(** C9: Whatever is asked of the connector and whatever the kernel answers, it
    holds exactly the socket of the attempt under way and none otherwise, and no
    operation closes a socket twice or uses a channel that is gone: each socket
    opened is closed once or handed over once. *)
Theorem sockets_accounted w :
  reachable w ->
  match state_ (cn w) with
  | kConnecting => exists c ch, channel_ (cn w) = Some c /\ heap w !! c = Some ch /\ open w = {[Channel.fd_ ch]}
  | _ => open w = ∅
  end /\ forall a, permitted w a -> act w a <> Err Undefined.
Proof.
  intros Hi%reachable_inv. split.
  - pose proof (k_state _ Hi) as Hs. destruct (state_ (cn w)); try apply Hs. destruct Hs as (c & ch & Hy & Ho). exists c, ch.
    split_and!; [apply Hy|apply (y_reg _ _ _ Hy)|done].
  - intros a Hp E. pose proof (connector_act_ok w a Hi Hp) as Hk. rewrite E in Hk. by destruct Hk.
Qed.

End Facts.

(** ** Backing off *)
Section Backoff.
Context {P : Type} {HP : Poller P}.

(** Attempts that fail, one after the other. *)
Definition refused (a : attempt) : Prop := 0 <= sockfd a /\ conn_errno a ∈ [EAGAIN; EADDRINUSE; EADDRNOTAVAIL; ECONNREFUSED; ENETUNREACH].
Fixpoint attempts (w : world P) (l : list attempt) : res (world P) :=
  match l with [] => Ok w | a :: l => w ← startInLoop w (loop_ (cn w)) a; attempts w l end.

Definition nth_delay (d : Z) (i : nat) : Z := Z.min (d * 2 ^ Z.of_nat i) kMaxRetryDelayMs.

Lemma nth_delay_next d i : 0 < d -> nth_delay (Z.min (d * 2) kMaxRetryDelayMs) i = nth_delay d (S i).
Proof.
  intros Hd. unfold nth_delay. rewrite Nat2Z.inj_succ, Z.pow_succ_r by lia. pose proof (Z.pow_pos_nonneg 2 (Z.of_nat i) ltac:(lia) ltac:(lia)).
  unfold kMaxRetryDelayMs. nia.
Qed.

Lemma attempt_refused w a : connect_ (cn w) = true -> state_ (cn w) = kDisconnected -> refused a ->
  exists w', startInLoop w (loop_ (cn w)) a = Ok w' /\ connect_ (cn w') = true /\ state_ (cn w') = kDisconnected /\
    loop_ (cn w') = loop_ (cn w) /\ retryDelayMs_ (cn w') = Z.min (retryDelayMs_ (cn w) * 2) kMaxRetryDelayMs /\
    timers w' = timers w ++ [retryDelayMs_ (cn w)].
Proof.
  intros Hc Hs [Hf He]. unfold startInLoop, connect. rewrite assertInLoopThread_self, Hc, Hs. cbn [mbind res_bind].
  rewrite assert_true by (by apply bool_decide_eq_true_2). rewrite (proj2 (Z.ltb_ge _ _)) by done.
  assert (bool_decide (conn_errno a ∈ [0; EINPROGRESS; EINTR; EISCONN]) = false) as ->.
  { apply bool_decide_eq_false. intros Hin. revert He. clear -Hin. rewrite !elem_of_cons in *. unfold EAGAIN, EADDRINUSE, EADDRNOTAVAIL, ECONNREFUSED, ENETUNREACH, EINPROGRESS, EINTR, EISCONN in *.
    destruct_or! Hin; try (by apply elem_of_nil in Hin); rewrite Hin; intros He; destruct_or! He; try done; by apply elem_of_nil in He. }
  rewrite (bool_decide_eq_true_2 _ He). unfold retry, close. cbn [open with_sockets]. rewrite bool_decide_eq_true_2 by set_solver.
  cbn. rewrite Hc. eexists. by split_and!.
Qed.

┄┄┄┄┄┄

Required action:
Please reproduce, exactly as they appear above, the lines from the line containing "intros Hc Hs" up to and including the line containing "assert (bool_decide (conn_errno".

Output of the exercise:
  intros Hc Hs [Hf He]. unfold startInLoop, connect. rewrite assertInLoopThread_self, Hc, Hs. cbn [mbind res_bind].
  rewrite assert_true by (by apply bool_decide_eq_true_2). rewrite (proj2 (Z.ltb_ge _ _)) by done.
  assert (bool_decide (conn_errno a ∈ [0; EINPROGRESS; EINTR; EISCONN]) = false) as ->.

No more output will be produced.